> [WHAT IS NEEDED] If a line below contains the string "true", copy it out.
[RECORDS SUPPLIED — start]
(** C34.  Whatever descriptors were added, removed and modified, [iolooper_wait]
    returns, however often signals interrupt it; unless it fails, the
    descriptors it then reports as readable and writable are exactly the watched
    ones that are ready, its result is their number, and a result of zero comes
    with [errno] set to [ETIMEDOUT].  The timeout it gives to [select] is the
    duration in milliseconds. *)
Theorem iolooper_wait_reports junk ops duration s :
  Forall (fun o => in_fd_set (iop_fd o) = true) ops ->
  let '(rs, ws) := foldl (fun rw o => iop_spec o rw) (∅, ∅) ops in
  exists iol, iops_run ops (iolooper_new junk) = Ok iol /\
  exists ret iol' s', iolooper_wait duration iol s = Ok (ret, iol', s') /\
    reads iol' = rs /\ writes iol' = ws /\ -1 <= ret /\
    (0 <= ret -> rs ∪ ws <> ∅ ->
      (forall fd, in_fd_set fd = true ->
        iolooper_is_read iol' fd = Ok (bool_decide (fd ∈ rs ∩ readable (sel_os s'))) /\
        iolooper_is_write iol' fd = Ok (bool_decide (fd ∈ ws ∩ writable (sel_os s')))) /\
      ret = Z.of_nat (size (rs ∩ readable (sel_os s')) + size (ws ∩ writable (sel_os s'))) /\
      (ret = 0 -> sel_err s' = ETIMEDOUT)) /\
    (0 <= duration -> exists t, wait_timeout duration = Some t /\ 0 <= tv_usec t < 1000000 /\
       tv_sec t * 1000000 + tv_usec t = duration * 1000).
Proof.
  intros Hops. destruct (iops_run_spec ops (iolooper_new junk) (new_wf junk) Hops) as (iol & E & Hw & Er & Ew).
  change (reads (iolooper_new junk)) with (∅ : gset Z) in Er, Ew.
  change (writes (iolooper_new junk)) with (∅ : gset Z) in Er, Ew.
  destruct (foldl (fun rw o => iop_spec o rw) (∅, ∅) ops) as [rs ws]. cbn in Er, Ew. exists iol. split; [exact E|].
  destruct (wait_spec iol duration s Hw) as (ret & iol' & s' & E' & _ & Er' & Ew' & Hret & Hready & _).
  exists ret, iol', s'. split; [exact E'|]. split; [congruence|]. split; [congruence|]. split; [done|]. split.
  - intros Hr Hwatch. unfold watched in Hready. rewrite Er, Ew in Hready. destruct (Hready Hr Hwatch) as (ER & EW & Hn & Hto).
    split; [|split; [by rewrite Hn, ER, EW|done]].
    intros fd Hin. unfold iolooper_is_read, iolooper_is_write, FD_ISSET. by rewrite Hin, ER, EW.
  - intros Hd. unfold wait_timeout. rewrite (proj2 (Z.ltb_ge _ _) Hd). eexists. split; [done|]. cbn.
    pose proof (Z.div_mod duration 1000 ltac:(lia)). pose proof (Z.mod_pos_bound duration 1000 ltac:(lia)). lia.
Qed.
End wait.

(** ** A concrete host

    Descriptor 4 is readable and nothing is writable; the state counts the
    signals to come. *)
Module SelectToy.
#[global] Instance host : SelectHost nat := {|
  select n r w t o :=
    match o with
    | S o' => (mkSel (-1) EINTR r w t, o')
    | O => let rd := filter (fun fd => fd < n) (r ∩ {[4]}) in (mkSel (Z.of_nat (size rd)) 0 rd ∅ t, O)
    end;
  gettimeofday o := (Some (mkTimeval 100 5000), o);
  sel_signals o := o
|}.
#[global] Instance laws : SelectLaws nat (fun _ => {[4]}) (fun _ => ∅).
Proof.
  split; intros n r w t o a o' E; cbn in E; destruct o; simplify_eq; cbn [sel_ret sel_reads sel_writes sel_errno sel_signals host];
    try lia.
  intros _. split; [|split].
  - intros fd. rewrite elem_of_filter, elem_of_intersection, elem_of_singleton. tauto.
  - intros fd. split; [set_solver|]. intros (_ & _ & H). set_solver.
  - rewrite size_empty. lia.
Qed.
Definition junk : IoLooper := mkIoLooper ∅ ∅ {[9]} ∅ 0 false.
End SelectToy.

Lemma iolooper_wait_reports_witness :
  exists iol, iops_run [Modify 4 0 3; AddRead 7; DelRead 7] (iolooper_new SelectToy.junk) = Ok iol /\
  exists ret iol' s', iolooper_wait 1500 iol (mkSelState 0 2%nat) = Ok (ret, iol', s') /\
    reads iol' = {[4]} ∪ ∅ /\ -1 <= ret.
Proof.
  destruct (iolooper_wait_reports (readable := fun _ => {[4]}) (writable := fun _ => ∅) SelectToy.junk
    [Modify 4 0 3; AddRead 7; DelRead 7] 1500 (mkSelState 0 2%nat)) as (iol & E & ret & iol' & s' & E' & Hr & _ & Hret & _).
  - repeat constructor.
  - exists iol. split; [exact E|]. exists ret, iol', s'. split; [exact E'|]. split; [|exact Hret]. rewrite Hr.
    vm_compute. reflexivity.
Defined.

(** The greatest descriptor is not forgotten when the last one is removed: the
    looper still claims to have operations. *)
Lemma has_operations_stale junk fd :
  in_fd_set fd = true ->
  exists iol, iops_run [AddRead fd; DelRead fd] (iolooper_new junk) = Ok iol /\ watched iol = ∅ /\
    fst (iolooper_has_operations iol) = true.
Proof.
  intros Hin. destruct (iops_run_spec [AddRead fd; DelRead fd] (iolooper_new junk) (new_wf junk)) as (iol & E & Hw & Er & Ew).
  { repeat constructor; done. }
  exists iol. split; [exact E|]. cbn in Er, Ew. split; [unfold watched; rewrite Er, Ew; set_solver|].
  unfold iolooper_has_operations. destruct (iolooper_fd_count iol) as [n iol1] eqn:Ec. cbn.
  cbn in E. unfold iolooper_add_read, iolooper_del_read, FD_SET, FD_CLR in E.
  apply in_fd_set_spec in Hin as Hr. replace (fd >=? 0) with true in E by lia. rewrite Hin in E. cbn in E.
  unfold iolooper_add_fd, iolooper_del_fd in E. cbn in E. replace (fd >? -1) with true in E by lia. cbn in E.
  rewrite Z.eqb_refl in E. injection E as <-. unfold iolooper_fd_count in Ec. cbn [max_fd_valid] in Ec.
  match type of Ec with context [recompute_max_fd ?i] => destruct (recompute_spec i) as [[_ Em]|[Hx _]] end.
  - clear Ec. intros x. cbn. unfold watched. cbn. set_solver.
  - rewrite Em in Ec. cbn in Ec. injection Ec as <- _. lia.
  - unfold watched in Hx. cbn [reads writes] in Hx. clear Ec Hw Er Ew. set_solver.
Qed.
[RECORDS SUPPLIED — finish]
> [EXERCISE OUTPUT]
  Forall (fun o => in_fd_set (iop_fd o) = true) ops ->
      (forall fd, in_fd_set fd = true ->
  in_fd_set fd = true ->
    fst (iolooper_has_operations iol) = true.
  apply in_fd_set_spec in Hin as Hr. replace (fd >=? 0) with true in E by lia. rewrite Hin in E. cbn in E.
  unfold iolooper_add_fd, iolooper_del_fd in E. cbn in E. replace (fd >? -1) with true in E by lia. cbn in E.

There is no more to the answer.